Drooling aside, let's get down to business on the bargain end of this little number. A few years ago, there was, as part of the Euro-Shock Collection, a release of this film. I'm sure it was a very nice release, but I couldn't tell you because the thing sells for 50 bucks. Oh yeah, it has gone out of print and the greedy folks are out to milk that for all it is worth. But, my cheap friends, this is hope. Geneon, an offshoot of Pioneer, has been releasing some seriously weird films in bargain editions the last few years, and they have Psychomania in their catalog. The print is very clear. The sound is decent. But if you saw this through the Goodtimes edition, you will be thinking you are missing something, and you would be right. The Geneon edition is missing a seance sequence near the beginning that sets the tone for the supernatural storyline that follows.

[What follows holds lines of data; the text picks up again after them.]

(** The frames of a run update the timing values one after the other, up
    to the frame at which the program stops, if it does. *)
Lemma frames_timing inputs sw w :
  ∃ k, timing (exec (frames inputs sw) w)
         = timingAfter (dt <$> take k inputs) (timing w) ∧
       (is_Some (frames inputs sw w).1 → k = length inputs).
Proof.
  revert sw w. induction inputs as [|inp inputs IH]; intros sw w.
  - by exists 0%nat.
  - pose proof (frame_timing inp sw w) as Hframe.
    unfold exec in *. simpl. rewrite bind_case.
    destruct (frame inp sw w) as [[sw'|] w1]; simpl in Hframe.
    + destruct (IH sw' w1) as (k & Hk & Hlen). exists (S k). split.
      * rewrite Hk, Hframe. done.
      * intros Hsome. by rewrite Hlen.
    + exists 0%nat. split; [done|]. by intros [? ?].
Qed.

(** After a run of frames with unscaled deltas [ds] and the time scale
    [s], [timeSinceAppLoad] is the running sum of the products [d * s],
    each rounded on its own, and [unscaledTimeSinceAppLoad] the running sum
    of the [d]; after every frame [deltaTime] is
    [unscaledDeltaTime * timeScale]. When multiplication distributes over
    addition (an exact arithmetic) and the counters start at zero,
    [timeSinceAppLoad] is [sum(ds) * s]. *)
Lemma frames_timing_sums inputs sw w :
  is_Some (frames inputs sw w).1 →
  let t0 := timing w in
  let t := timing (exec (frames inputs sw) w) in
  let ds := dt <$> inputs in
  let s := _timeScale t0 in
  _timeScale t = s ∧
  _timeSinceAppLoad t = fsumScaled s (_timeSinceAppLoad t0) ds ∧
  _unscaledTimeSinceAppLoad t = fsum (_unscaledTimeSinceAppLoad t0) ds ∧
  (inputs ≠ [] → _deltaTime t = fmul (_unscaledDeltaTime t) (_timeScale t)) ∧
  ((∀ a b c : F, fmul (fadd a b) c = fadd (fmul a c) (fmul b c)) →
   fmul fzero s = fzero →
   _timeSinceAppLoad t0 = fzero → _unscaledTimeSinceAppLoad t0 = fzero →
   _timeSinceAppLoad t = fmul (fsum fzero ds) s ∧
   _unscaledTimeSinceAppLoad t = fsum fzero ds).
Proof.
  intros Hsome t0 t ds s.
  destruct (frames_timing inputs sw w) as (k & Hk & Hlen).
  rewrite Hlen in Hk by done. rewrite firstn_all in Hk.
  subst t. rewrite Hk. fold ds t0.
  split_and!.
  - apply timingAfter_timeScale.
  - apply timingAfter_timeSinceAppLoad.
  - apply timingAfter_unscaledTimeSinceAppLoad.
  - intros Hne. apply timingAfter_deltaTime. subst ds. by destruct inputs.
  - intros Hdistr Hzero H0 H1.
    rewrite timingAfter_timeSinceAppLoad, timingAfter_unscaledTimeSinceAppLoad.
    fold s. rewrite H0, H1. split; [|done].
    rewrite <- Hzero at 1. by apply fsumScaled_exact.
Qed.

(** A run of frames that completes has completed each of its frames. *)
Lemma frames_take inputs sw w (k : nat) :
  is_Some (frames inputs sw w).1 → is_Some (frames (take k inputs) sw w).1.
Proof.
  revert k sw w. induction inputs as [|inp inputs IH]; intros k sw w Hsome.
  - by destruct k.
  - destruct k as [|k]; [by eexists|].
    cbn [take frames] in *. rewrite bind_case in *.
    destruct (frame inp sw w) as [[sw'|] w1]; [by apply IH|done].
Qed.

(** ** Settings *)

(** What merging an object patch leaves under each key. *)
Lemma merge_patch_lookup target ps k :
  members (merge_patch target (JObj ps)) !! k =
    match ps !! k with
    | None => members target !! k
    | Some v =>
        if is_null v then None
        else Some (merge_patch (default JNull (members target !! k)) v)
    end.
Proof.
  simpl. revert k.
  apply (map_fold_weak_ind
    (λ (r : gmap string json) (m : gmap string json),
       ∀ k, r !! k = match m !! k with
                     | None => members target !! k
                     | Some v => if is_null v then None
                                 else Some (merge_patch (default JNull (members target !! k)) v)
                     end)).
  - intros k. by rewrite lookup_empty.
  - intros i x m r Hi IH k. unfold patch_member.
    destruct (decide (i = k)) as [->|Hne].
    + rewrite lookup_insert_eq. specialize (IH k). rewrite Hi in IH.
      destruct (is_null x).
      * by rewrite lookup_delete_eq.
      * by rewrite lookup_insert_eq, IH.
    + rewrite lookup_insert_ne by done. rewrite <- IH.
      destruct (is_null x).
      * by rewrite lookup_delete_ne.
      * by rewrite lookup_insert_ne.
Qed.

Lemma merge_patch_leaf target v : is_object v = false → merge_patch target v = v.
Proof. by destruct v. Qed.

Lemma merge_patch_empty m : merge_patch (JObj m) (JObj ∅) = JObj m.
Proof. simpl. by rewrite map_fold_empty. Qed.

Frankly, I thought the scene slowed the film down when I originally saw the movie. Still, I would have liked to have bought a complete version, but it in no way takes anything away from this $6 little gem. Go forth and buy it.





And hands off Mary Larkin, mates, she's mine. Just don't tell me girlfriend.






Friday, May 04, 2007

Back From The Dead

Damn, it's been along time. Amazing how time zips along. But, enough of my feeble excuses.

No film reviews this time around. Just an announcement that the blog is NOT dead. Films have been stockpiled. Information sniffed out. And money spent. God knows how much money has been spent!

Okay, recent titles salvaged from the bargain bins:

Psychomania -- A strange British film with motorcycles, black magic and undead bikers. In other words, a must watch.

Mansion Of The Doomed -- A sickie with some big names. Well, big names if you are at least 35 years old or are a diehard fan of films made before Quentin Tarentino. A doctor, eye surgeries and people in cages!

House Of Seven Corpses -- Nathaniel Hawthrone is spinning in his grave over this title. Another horror film from the 70s with fading film stars playing fading film stars making a horror film. Kinda like standing between two mirrors and watching your reflection repeat itself into infinity, which is how long this film seems to last. But you get a cat ripped in half, so it gets a thumbs up from the folks at PETA.

Okay, that's enough. We'll cover these and others in more depth. Plus, check out the good folks over at Badmovies.org. Yeah, yeah, I'm promoting a crap film site on my crap film site. The gent who runs this site has done wonders with it. You'll spend hours just reading the forum postings. Which is more time than you'll spend here. Just go. Like your insecure girlfriend, I'll still be here, if you decide to come back.